Collected data entries:
(* ===== verification/OpenApi.v ===== *)
(** * The OpenAPI document ([crates/syouyu-api/src/routes.rs])

    The operations the [#[utoipa::path(..)]] attributes describe, the document
    [ApiDoc] collects and the security schemes [SecurityAddon] adds, compared with
    the routes and with what the handlers answer. *)

From S2P Require Import Prelude Prog RustStr Domain Garage GarageAdapter Json Auth StoreModels PrincipalAuth ApiError StoreStep Routes RouteProps ApiSamples Router Link.

Record Operation : Type := {
  doc_method : Router.Method;
  doc_path : string;
  doc_params : list string;
  doc_request_body : option string;
  doc_responses : list (Z * string);
  doc_security : list string;
}.

Definition principal_security : list string :=
  ["syouyu_principal"; "syouyu_timestamp"; "syouyu_signature"].

Definition errors (statuses : list Z) : list (Z * string) :=
  map (fun status => (status, "ErrorEnvelope")) statuses.

Definition service_overview_doc : Operation := {|
  doc_method := Router.GET; doc_path := "/v1/service-overview"; doc_params := [];
  doc_request_body := None;
  doc_responses := (200%Z, "ServiceOverviewResponse") :: errors [401; 403; 404]%Z;
  doc_security := principal_security |}.

Definition service_usage_doc : Operation := {|
  doc_method := Router.GET; doc_path := "/v1/usage"; doc_params := []; doc_request_body := None;
  doc_responses := (200%Z, "UsageResponse") :: errors [401; 403; 502]%Z;
  doc_security := principal_security |}.

Definition create_credential_doc : Operation := {|
  doc_method := Router.POST; doc_path := "/v1/credentials"; doc_params := ["Idempotency-Key"];
  doc_request_body := Some "CreateCredentialRequest";
  doc_responses := (201%Z, "IssuedCredentialResponse") :: errors [400; 401; 403; 409; 502; 503]%Z;
  doc_security := principal_security |}.

Definition list_credentials_doc : Operation := {|
  doc_method := Router.GET; doc_path := "/v1/credentials"; doc_params := [];
  doc_request_body := None;
  doc_responses := (200%Z, "CredentialListResponse") :: errors [401; 403; 404]%Z;
  doc_security := principal_security |}.

Definition revoke_credential_doc : Operation := {|
  doc_method := Router.DELETE; doc_path := "/v1/credentials/{credential_id}";
  doc_params := ["credential_id"; "Idempotency-Key"]; doc_request_body := None;
  doc_responses := (200%Z, "RevokedCredentialResponse") :: errors [401; 403; 404; 409; 502; 503]%Z;
  doc_security := principal_security |}.

Record OpenApi : Type := {
  openapi_paths : list Operation;
  openapi_schemas : list string;
  (** Scheme and header of an API key. *)
  openapi_security_schemes : list (string * string);
}.

(** [SecurityAddon::modify]. *)
Definition SecurityAddon_modify (openapi : OpenApi) : OpenApi := {|
  openapi_paths := openapi_paths openapi;
  openapi_schemas := openapi_schemas openapi;
  openapi_security_schemes := openapi_security_schemes openapi ++
    [("syouyu_principal", PRINCIPAL_HEADER); ("syouyu_timestamp", PRINCIPAL_TIMESTAMP_HEADER);
     ("syouyu_signature", PRINCIPAL_SIGNATURE_HEADER)] |}.

(** [ApiDoc::openapi()]. *)
Definition ApiDoc : OpenApi := SecurityAddon_modify {|
  openapi_paths := [service_overview_doc; service_usage_doc; create_credential_doc;
                    list_credentials_doc; revoke_credential_doc];
  openapi_schemas := ["ServiceOverviewResponse"; "UsageResponse"; "CreateCredentialRequest";
                      "CredentialResponse"; "IssuedCredentialResponse"; "CredentialListResponse";
                      "RevokedCredentialResponse"; "ErrorEnvelope"; "BucketPermissions";
                      "BucketQuota"; "BucketUsage"; "BucketPhase"];
  openapi_security_schemes := [] |}.

Definition doc_statuses (op : Operation) : list Z := map fst (doc_responses op).

(** [openapi_exposes_only_public_principal_routes]. *)
Definition openapi_exposes_only_public_principal_routes : bool :=
  let paths := remove_dups (map doc_path (openapi_paths ApiDoc)) in
  Nat.eqb (length paths) 4
  && existsb (String.eqb "/v1/service-overview") paths
  && existsb (String.eqb "/v1/credentials/{credential_id}") paths
  && negb (existsb (fun path => starts_with path "/internal") paths)
  && existsb (fun p => String.eqb p.1 "syouyu_principal" && String.eqb p.2 "x-syouyu-principal")
       (openapi_security_schemes ApiDoc).

Example openapi_test_passes : openapi_exposes_only_public_principal_routes = true.
Proof. vm_compute. reflexivity. Qed.

(** ** The document and the routes *)

(** The methods and patterns below [/v1]. *)
Definition public_routes : list (Router.Method * string) :=
  flat_map (fun route =>
      if starts_with (route_path route) "/v1/"
      then map (fun me => (me.1, route_path route)) (route_methods route)
      else [])
    (router_routes router).

(** The document describes exactly the public routes: every documented operation is
    routed, and every route below [/v1] is documented. *)
Lemma openapi_describes_routes :
  Forall (fun op => (doc_method op, doc_path op) ∈ public_routes) (openapi_paths ApiDoc) /\
  Forall (fun r => Exists (fun op => (doc_method op, doc_path op) = r) (openapi_paths ApiDoc))
    public_routes.
Proof.
  split; vm_compute; repeat first [apply Forall_nil_2 | apply Forall_cons_2].
  all: try (repeat (first [apply list_elem_of_here | apply list_elem_of_further])).
  all: repeat (first [apply Exists_cons_hd; reflexivity | apply Exists_cons_tl]).
Qed.

(** Every documented operation names all the schemes the document defines. *)
Lemma openapi_security_complete :
  Forall (fun op => doc_security op = map fst (openapi_security_schemes ApiDoc)) (openapi_paths ApiDoc).
Proof. repeat constructor. Qed.

(** ** Answers the document does not mention *)

Section undocumented.
Context `{AuthLib} `{PrincipalLib} `{ApiLib}.

(** Authorization succeeds at the time the clock shows. *)
Lemma runs_authorized state headers permission t principal :
  authenticate (principal_auth state) (unix_seconds t) headers = Ok principal ->
  permission ∈ principal_permissions principal ->
  runs (authorize state headers permission) [Event UtcNow t] (Ok principal).
Proof.
  intros Ha Hp. exists t, []. split; [done|]. split; [done|]. rewrite Ha. simpl.
  unfold Principal_require. by rewrite bool_decide_eq_true_2.
Qed.

(** [GET /v1/usage] for an instance the store does not know answers 404. *)
Lemma usage_of_unknown_instance state headers t principal :
  authenticate (principal_auth state) (unix_seconds t) headers = Ok principal ->
  USAGE_READ_PERMISSION ∈ principal_permissions principal ->
  (exists tr, runs (service_usage state headers) tr (Err not_found)) /\
  api_status not_found ∉ doc_statuses service_usage_doc.
Proof.
  intros Ha Hp. split; [|by apply (bool_decide_unpack _); vm_compute].
  eexists. unfold service_usage. apply runs_try. right. eexists _, _, principal.
  split; [reflexivity|]. split; [by eapply runs_authorized|]. cbv zeta.
  apply runs_try. left. exists not_found. split; [|done].
  apply runs_map_err. exists (Err NotFound). split; [by apply runs_call|done].
Qed.

(** [DELETE /v1/credentials/{credential_id}] with a malformed identifier answers 400. *)
Lemma revocation_of_malformed_id state headers message :
  (exists tr, runs (Routes.revoke_credential state (Err message) headers) tr
                (Err (bad_request message))) /\
  api_status (bad_request message) ∉ doc_statuses revoke_credential_doc.
Proof.
  split; [|by apply (bool_decide_unpack _); vm_compute].
  exists []. unfold Routes.revoke_credential. apply runs_try. left. eexists. split; [|done].
  unfold revoke_credential_command. apply runs_ret_try. left. by eexists.
Qed.
End undocumented.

* _Task description_: Up to and including the line that contains "doc_request_body : option string;", restate word for word every line of the entries, starting from the first.

* _Reply_:
(* ===== verification/OpenApi.v ===== *)
(** * The OpenAPI document ([crates/syouyu-api/src/routes.rs])

    The operations the [#[utoipa::path(..)]] attributes describe, the document
    [ApiDoc] collects and the security schemes [SecurityAddon] adds, compared with
    the routes and with what the handlers answer. *)

From S2P Require Import Prelude Prog RustStr Domain Garage GarageAdapter Json Auth StoreModels PrincipalAuth ApiError StoreStep Routes RouteProps ApiSamples Router Link.

Record Operation : Type := {
  doc_method : Router.Method;
  doc_path : string;
  doc_params : list string;
  doc_request_body : option string;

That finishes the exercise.